▶ ABOUT THIS EXERCISE
Print the data below exactly, but only the lines from the one containing "(* ===== verification/JsonGrammar.v ===== *)" down to the one containing "(** int = zero / ( digit1-9 *DIGIT ) *)", inclusive.
(INFORMATION SUPPLIED)
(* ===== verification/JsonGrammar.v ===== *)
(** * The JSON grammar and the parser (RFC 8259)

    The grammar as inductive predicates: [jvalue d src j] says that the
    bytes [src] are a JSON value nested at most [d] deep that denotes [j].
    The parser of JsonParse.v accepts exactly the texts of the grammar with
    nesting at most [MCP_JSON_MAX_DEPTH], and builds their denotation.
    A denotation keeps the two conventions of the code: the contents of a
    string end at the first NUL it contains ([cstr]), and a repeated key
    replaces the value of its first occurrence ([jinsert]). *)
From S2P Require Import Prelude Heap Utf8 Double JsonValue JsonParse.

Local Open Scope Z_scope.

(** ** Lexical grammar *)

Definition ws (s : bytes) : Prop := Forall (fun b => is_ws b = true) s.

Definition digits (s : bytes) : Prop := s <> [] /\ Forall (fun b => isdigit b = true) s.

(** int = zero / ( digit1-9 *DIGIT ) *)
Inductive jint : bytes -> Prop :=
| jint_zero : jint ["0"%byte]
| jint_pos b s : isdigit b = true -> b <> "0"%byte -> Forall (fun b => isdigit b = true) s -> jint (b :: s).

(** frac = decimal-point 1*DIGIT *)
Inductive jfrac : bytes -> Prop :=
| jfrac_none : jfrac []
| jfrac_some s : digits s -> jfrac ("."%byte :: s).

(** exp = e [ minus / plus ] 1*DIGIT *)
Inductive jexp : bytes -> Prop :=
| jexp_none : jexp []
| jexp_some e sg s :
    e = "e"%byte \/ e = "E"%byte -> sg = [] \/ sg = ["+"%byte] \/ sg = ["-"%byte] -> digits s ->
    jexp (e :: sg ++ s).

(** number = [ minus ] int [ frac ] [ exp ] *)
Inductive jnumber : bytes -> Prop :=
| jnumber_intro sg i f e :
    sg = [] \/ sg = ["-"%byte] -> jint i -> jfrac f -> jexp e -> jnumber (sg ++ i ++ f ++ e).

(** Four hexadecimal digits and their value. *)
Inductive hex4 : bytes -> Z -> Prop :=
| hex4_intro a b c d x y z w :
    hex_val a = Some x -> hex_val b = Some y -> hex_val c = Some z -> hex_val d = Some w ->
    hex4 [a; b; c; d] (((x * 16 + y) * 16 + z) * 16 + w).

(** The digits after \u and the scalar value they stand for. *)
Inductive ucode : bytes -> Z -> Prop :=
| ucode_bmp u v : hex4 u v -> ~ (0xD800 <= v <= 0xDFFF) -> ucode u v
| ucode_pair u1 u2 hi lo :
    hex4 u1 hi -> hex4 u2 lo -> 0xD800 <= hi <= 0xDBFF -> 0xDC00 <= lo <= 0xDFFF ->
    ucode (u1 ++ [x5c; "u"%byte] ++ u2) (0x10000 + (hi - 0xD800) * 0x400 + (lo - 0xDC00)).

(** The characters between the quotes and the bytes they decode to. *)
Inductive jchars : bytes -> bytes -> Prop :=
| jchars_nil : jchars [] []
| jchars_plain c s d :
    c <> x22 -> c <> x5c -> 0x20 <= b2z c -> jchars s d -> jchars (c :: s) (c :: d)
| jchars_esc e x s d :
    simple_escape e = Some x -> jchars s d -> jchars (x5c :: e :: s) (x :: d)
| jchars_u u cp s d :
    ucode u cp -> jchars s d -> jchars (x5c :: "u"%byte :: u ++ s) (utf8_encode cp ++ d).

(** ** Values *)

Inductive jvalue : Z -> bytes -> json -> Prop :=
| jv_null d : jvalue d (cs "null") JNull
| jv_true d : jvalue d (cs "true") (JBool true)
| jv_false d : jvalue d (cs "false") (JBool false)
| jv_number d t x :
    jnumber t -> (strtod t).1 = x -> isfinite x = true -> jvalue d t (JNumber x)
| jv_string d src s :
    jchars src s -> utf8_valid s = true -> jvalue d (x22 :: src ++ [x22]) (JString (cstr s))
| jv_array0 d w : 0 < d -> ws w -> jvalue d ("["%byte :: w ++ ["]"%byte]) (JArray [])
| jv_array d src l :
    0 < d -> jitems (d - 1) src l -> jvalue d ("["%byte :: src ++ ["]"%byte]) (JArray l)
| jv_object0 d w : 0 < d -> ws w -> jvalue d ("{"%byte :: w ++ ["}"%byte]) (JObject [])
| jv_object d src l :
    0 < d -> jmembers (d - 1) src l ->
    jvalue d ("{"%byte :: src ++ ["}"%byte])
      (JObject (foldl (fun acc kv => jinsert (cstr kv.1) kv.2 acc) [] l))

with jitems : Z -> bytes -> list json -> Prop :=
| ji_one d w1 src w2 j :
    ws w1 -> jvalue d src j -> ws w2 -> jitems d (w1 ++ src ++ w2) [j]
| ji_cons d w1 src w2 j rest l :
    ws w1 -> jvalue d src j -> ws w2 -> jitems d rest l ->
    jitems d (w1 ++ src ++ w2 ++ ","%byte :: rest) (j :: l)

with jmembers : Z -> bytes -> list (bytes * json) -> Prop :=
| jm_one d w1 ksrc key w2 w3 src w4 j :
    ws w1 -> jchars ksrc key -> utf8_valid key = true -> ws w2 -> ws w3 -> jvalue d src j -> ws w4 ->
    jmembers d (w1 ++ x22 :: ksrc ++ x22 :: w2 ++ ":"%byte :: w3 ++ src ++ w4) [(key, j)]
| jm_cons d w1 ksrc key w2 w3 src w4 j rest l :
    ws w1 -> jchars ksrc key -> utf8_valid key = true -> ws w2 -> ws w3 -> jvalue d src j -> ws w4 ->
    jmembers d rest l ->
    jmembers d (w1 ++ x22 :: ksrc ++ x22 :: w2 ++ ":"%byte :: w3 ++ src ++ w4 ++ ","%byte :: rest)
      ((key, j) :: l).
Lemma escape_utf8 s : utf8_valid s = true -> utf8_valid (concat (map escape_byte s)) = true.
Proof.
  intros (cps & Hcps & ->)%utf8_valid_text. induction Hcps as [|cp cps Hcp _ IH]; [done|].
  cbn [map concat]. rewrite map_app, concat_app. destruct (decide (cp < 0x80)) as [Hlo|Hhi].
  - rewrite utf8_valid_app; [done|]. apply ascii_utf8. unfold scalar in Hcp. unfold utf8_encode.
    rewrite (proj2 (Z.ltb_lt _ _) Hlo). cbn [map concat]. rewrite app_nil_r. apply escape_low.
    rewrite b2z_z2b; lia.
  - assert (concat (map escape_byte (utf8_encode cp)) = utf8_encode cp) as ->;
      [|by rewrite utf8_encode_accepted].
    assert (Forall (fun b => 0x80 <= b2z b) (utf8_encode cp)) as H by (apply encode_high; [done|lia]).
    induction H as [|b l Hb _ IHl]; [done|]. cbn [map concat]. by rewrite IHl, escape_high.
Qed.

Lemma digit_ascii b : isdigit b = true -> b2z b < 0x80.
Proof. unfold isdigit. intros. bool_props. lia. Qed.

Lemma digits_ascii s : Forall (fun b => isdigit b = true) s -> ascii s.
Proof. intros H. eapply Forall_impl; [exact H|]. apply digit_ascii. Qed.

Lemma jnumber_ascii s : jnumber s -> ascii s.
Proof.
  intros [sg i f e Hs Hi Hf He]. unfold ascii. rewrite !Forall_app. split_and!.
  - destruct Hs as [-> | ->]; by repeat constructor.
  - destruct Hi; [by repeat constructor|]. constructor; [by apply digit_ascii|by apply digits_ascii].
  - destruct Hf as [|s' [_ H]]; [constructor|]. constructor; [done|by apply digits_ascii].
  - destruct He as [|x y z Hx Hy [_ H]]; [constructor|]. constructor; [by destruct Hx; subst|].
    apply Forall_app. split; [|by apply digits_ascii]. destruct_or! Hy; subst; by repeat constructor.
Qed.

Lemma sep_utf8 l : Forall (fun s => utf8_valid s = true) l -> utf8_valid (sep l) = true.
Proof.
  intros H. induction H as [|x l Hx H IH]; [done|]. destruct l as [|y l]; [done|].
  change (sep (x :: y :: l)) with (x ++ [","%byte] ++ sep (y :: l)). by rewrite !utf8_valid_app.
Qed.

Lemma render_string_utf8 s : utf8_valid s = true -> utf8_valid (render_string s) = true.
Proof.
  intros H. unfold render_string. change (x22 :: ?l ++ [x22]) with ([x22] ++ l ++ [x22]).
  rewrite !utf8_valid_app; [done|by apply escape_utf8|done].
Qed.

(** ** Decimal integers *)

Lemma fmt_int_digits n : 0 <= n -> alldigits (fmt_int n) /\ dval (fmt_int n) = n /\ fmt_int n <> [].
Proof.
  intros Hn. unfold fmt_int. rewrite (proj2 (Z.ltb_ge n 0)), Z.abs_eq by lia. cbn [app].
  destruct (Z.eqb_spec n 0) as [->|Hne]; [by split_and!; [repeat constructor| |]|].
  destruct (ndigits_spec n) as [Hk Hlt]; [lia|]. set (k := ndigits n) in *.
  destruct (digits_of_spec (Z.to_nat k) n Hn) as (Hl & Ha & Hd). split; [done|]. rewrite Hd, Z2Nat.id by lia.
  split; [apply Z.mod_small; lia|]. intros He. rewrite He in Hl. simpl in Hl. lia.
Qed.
(End INFORMATION SUPPLIED)
(INFORMATION SUPPLIED)
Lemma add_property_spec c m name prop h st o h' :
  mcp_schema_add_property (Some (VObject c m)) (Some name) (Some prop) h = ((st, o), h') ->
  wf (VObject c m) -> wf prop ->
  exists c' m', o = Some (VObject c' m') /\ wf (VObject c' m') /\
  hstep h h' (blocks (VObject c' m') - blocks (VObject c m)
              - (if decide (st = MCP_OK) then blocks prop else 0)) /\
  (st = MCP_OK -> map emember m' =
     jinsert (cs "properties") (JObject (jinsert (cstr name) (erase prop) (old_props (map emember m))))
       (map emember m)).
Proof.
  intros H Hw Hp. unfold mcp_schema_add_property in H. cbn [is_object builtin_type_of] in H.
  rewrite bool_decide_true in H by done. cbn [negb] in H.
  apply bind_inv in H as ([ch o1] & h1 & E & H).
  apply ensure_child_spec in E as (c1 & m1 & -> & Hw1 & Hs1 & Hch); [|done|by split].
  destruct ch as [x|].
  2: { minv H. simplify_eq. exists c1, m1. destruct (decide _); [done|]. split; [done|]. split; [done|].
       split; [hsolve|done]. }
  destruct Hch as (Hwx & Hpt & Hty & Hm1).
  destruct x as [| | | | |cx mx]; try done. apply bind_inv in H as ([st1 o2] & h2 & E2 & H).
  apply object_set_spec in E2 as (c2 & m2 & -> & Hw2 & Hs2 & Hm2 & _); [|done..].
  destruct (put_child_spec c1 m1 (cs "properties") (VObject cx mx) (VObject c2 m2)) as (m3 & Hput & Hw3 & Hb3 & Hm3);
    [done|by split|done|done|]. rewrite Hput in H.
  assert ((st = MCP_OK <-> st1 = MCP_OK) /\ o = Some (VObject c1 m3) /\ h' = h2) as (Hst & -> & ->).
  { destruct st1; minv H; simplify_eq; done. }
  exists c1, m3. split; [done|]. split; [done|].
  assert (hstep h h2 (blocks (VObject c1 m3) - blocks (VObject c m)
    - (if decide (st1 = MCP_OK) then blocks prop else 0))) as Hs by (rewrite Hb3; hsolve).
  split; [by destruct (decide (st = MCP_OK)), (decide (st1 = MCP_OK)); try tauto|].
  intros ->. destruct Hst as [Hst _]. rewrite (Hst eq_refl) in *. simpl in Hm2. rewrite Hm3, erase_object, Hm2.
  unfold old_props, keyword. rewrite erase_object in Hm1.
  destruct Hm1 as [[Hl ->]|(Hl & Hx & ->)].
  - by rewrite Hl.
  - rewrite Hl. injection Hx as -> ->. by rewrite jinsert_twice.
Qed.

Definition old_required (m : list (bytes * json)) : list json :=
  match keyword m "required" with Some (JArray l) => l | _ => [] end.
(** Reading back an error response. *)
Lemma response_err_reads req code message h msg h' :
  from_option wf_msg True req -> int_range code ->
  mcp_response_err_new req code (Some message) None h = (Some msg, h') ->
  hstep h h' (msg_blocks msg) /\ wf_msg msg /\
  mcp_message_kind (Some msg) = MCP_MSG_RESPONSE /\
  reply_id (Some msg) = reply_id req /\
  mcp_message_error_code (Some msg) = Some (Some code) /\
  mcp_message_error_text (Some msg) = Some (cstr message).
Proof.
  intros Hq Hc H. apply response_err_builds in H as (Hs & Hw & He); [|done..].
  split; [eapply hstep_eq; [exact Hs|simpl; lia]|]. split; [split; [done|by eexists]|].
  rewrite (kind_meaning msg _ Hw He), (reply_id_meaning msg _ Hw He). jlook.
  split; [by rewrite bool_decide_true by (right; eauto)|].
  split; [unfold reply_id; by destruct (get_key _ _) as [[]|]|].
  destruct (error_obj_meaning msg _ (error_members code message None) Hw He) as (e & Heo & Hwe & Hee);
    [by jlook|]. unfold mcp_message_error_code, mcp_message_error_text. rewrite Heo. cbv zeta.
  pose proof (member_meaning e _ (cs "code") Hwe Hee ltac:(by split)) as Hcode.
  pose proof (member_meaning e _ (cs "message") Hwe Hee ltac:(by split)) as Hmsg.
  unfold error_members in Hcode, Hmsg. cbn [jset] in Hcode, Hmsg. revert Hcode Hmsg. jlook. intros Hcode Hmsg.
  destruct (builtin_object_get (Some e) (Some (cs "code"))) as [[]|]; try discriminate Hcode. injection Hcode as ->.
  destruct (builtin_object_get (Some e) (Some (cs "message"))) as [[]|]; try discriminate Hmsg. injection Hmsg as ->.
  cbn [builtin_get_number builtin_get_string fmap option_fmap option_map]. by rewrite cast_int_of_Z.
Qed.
(End INFORMATION SUPPLIED)
(INFORMATION SUPPLIED)
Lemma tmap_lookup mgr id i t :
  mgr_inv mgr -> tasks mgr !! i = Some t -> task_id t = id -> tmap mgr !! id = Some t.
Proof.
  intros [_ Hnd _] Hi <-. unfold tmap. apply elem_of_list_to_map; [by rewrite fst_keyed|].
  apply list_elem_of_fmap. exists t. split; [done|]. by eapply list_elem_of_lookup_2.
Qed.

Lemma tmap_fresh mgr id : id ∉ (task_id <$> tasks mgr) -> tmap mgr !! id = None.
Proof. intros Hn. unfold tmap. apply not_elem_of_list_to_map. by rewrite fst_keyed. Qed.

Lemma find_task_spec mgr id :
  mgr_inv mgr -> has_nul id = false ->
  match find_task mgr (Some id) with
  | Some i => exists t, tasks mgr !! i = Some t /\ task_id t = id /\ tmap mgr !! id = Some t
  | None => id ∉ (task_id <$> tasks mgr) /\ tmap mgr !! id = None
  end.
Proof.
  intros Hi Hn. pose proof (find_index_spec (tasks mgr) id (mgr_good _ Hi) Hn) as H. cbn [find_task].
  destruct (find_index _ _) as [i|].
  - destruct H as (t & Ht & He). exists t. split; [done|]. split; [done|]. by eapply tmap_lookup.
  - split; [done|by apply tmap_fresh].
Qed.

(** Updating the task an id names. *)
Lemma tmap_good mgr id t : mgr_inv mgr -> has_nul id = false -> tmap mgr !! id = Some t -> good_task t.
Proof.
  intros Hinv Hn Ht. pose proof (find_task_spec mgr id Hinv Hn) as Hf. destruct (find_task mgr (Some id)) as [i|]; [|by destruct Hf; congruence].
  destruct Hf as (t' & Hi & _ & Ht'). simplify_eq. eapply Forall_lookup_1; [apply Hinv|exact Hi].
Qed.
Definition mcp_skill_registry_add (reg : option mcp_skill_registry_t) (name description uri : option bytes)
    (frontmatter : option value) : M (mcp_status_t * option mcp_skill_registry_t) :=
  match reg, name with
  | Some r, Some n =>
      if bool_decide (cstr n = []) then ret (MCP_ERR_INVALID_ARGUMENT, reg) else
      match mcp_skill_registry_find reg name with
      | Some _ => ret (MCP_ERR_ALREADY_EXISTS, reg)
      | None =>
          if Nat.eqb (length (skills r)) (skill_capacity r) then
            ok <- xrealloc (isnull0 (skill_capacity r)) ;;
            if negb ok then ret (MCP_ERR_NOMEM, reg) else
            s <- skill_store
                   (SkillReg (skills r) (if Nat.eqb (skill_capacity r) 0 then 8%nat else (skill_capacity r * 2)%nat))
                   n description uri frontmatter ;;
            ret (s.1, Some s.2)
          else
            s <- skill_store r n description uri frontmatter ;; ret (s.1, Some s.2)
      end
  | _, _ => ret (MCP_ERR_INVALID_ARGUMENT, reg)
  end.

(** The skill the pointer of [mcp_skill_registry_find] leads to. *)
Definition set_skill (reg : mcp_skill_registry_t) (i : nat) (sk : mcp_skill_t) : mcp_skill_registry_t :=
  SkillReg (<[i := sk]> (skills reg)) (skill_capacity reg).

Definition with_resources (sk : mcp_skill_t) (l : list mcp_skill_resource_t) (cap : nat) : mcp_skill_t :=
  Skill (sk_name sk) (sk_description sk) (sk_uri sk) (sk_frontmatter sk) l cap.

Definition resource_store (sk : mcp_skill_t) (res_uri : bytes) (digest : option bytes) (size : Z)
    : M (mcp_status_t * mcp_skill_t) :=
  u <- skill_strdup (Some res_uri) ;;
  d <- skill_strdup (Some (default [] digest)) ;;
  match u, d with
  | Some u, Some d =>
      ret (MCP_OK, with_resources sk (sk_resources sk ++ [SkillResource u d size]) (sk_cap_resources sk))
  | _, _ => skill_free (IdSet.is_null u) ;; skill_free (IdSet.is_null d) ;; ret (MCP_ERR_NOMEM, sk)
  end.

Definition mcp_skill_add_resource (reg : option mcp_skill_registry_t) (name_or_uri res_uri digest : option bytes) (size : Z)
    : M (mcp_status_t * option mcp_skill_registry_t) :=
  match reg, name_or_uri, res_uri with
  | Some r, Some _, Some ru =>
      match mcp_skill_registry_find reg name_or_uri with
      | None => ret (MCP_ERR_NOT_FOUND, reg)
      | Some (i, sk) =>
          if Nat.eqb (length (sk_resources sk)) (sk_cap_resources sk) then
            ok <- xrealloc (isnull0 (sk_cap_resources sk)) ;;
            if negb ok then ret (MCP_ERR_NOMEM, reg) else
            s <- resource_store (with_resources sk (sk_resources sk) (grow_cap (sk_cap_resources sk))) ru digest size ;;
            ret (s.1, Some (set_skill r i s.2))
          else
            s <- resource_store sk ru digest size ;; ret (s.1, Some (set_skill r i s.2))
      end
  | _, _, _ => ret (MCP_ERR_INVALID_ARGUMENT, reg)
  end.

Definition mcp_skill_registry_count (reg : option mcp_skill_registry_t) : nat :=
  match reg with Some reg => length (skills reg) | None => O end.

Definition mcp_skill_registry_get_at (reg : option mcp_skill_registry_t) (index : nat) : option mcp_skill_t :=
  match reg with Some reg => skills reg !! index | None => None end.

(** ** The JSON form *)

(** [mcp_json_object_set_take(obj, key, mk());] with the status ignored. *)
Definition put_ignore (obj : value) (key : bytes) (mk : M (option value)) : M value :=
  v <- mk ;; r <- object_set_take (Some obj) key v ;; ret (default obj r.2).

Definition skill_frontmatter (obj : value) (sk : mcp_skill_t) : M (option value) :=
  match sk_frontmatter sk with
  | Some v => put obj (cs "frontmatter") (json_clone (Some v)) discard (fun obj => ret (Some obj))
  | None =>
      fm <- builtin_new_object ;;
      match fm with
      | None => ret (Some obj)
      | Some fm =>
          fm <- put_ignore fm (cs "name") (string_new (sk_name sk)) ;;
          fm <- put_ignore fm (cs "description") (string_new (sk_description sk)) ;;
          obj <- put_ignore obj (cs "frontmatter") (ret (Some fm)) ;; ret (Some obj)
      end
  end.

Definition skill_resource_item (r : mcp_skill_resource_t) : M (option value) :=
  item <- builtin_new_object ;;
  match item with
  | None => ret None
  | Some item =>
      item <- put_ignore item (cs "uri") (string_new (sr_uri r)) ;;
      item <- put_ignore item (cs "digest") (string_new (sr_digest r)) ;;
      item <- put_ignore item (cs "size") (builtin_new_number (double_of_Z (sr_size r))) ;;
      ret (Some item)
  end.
(End INFORMATION SUPPLIED)
▶ SOLUTION FOR THIS EXERCISE
(* ===== verification/JsonGrammar.v ===== *)
(** * The JSON grammar and the parser (RFC 8259)

    The grammar as inductive predicates: [jvalue d src j] says that the
    bytes [src] are a JSON value nested at most [d] deep that denotes [j].
    The parser of JsonParse.v accepts exactly the texts of the grammar with
    nesting at most [MCP_JSON_MAX_DEPTH], and builds their denotation.
    A denotation keeps the two conventions of the code: the contents of a
    string end at the first NUL it contains ([cstr]), and a repeated key
    replaces the value of its first occurrence ([jinsert]). *)
From S2P Require Import Prelude Heap Utf8 Double JsonValue JsonParse.

Local Open Scope Z_scope.

(** ** Lexical grammar *)

Definition ws (s : bytes) : Prop := Forall (fun b => is_ws b = true) s.

Definition digits (s : bytes) : Prop := s <> [] /\ Forall (fun b => isdigit b = true) s.

(** int = zero / ( digit1-9 *DIGIT ) *)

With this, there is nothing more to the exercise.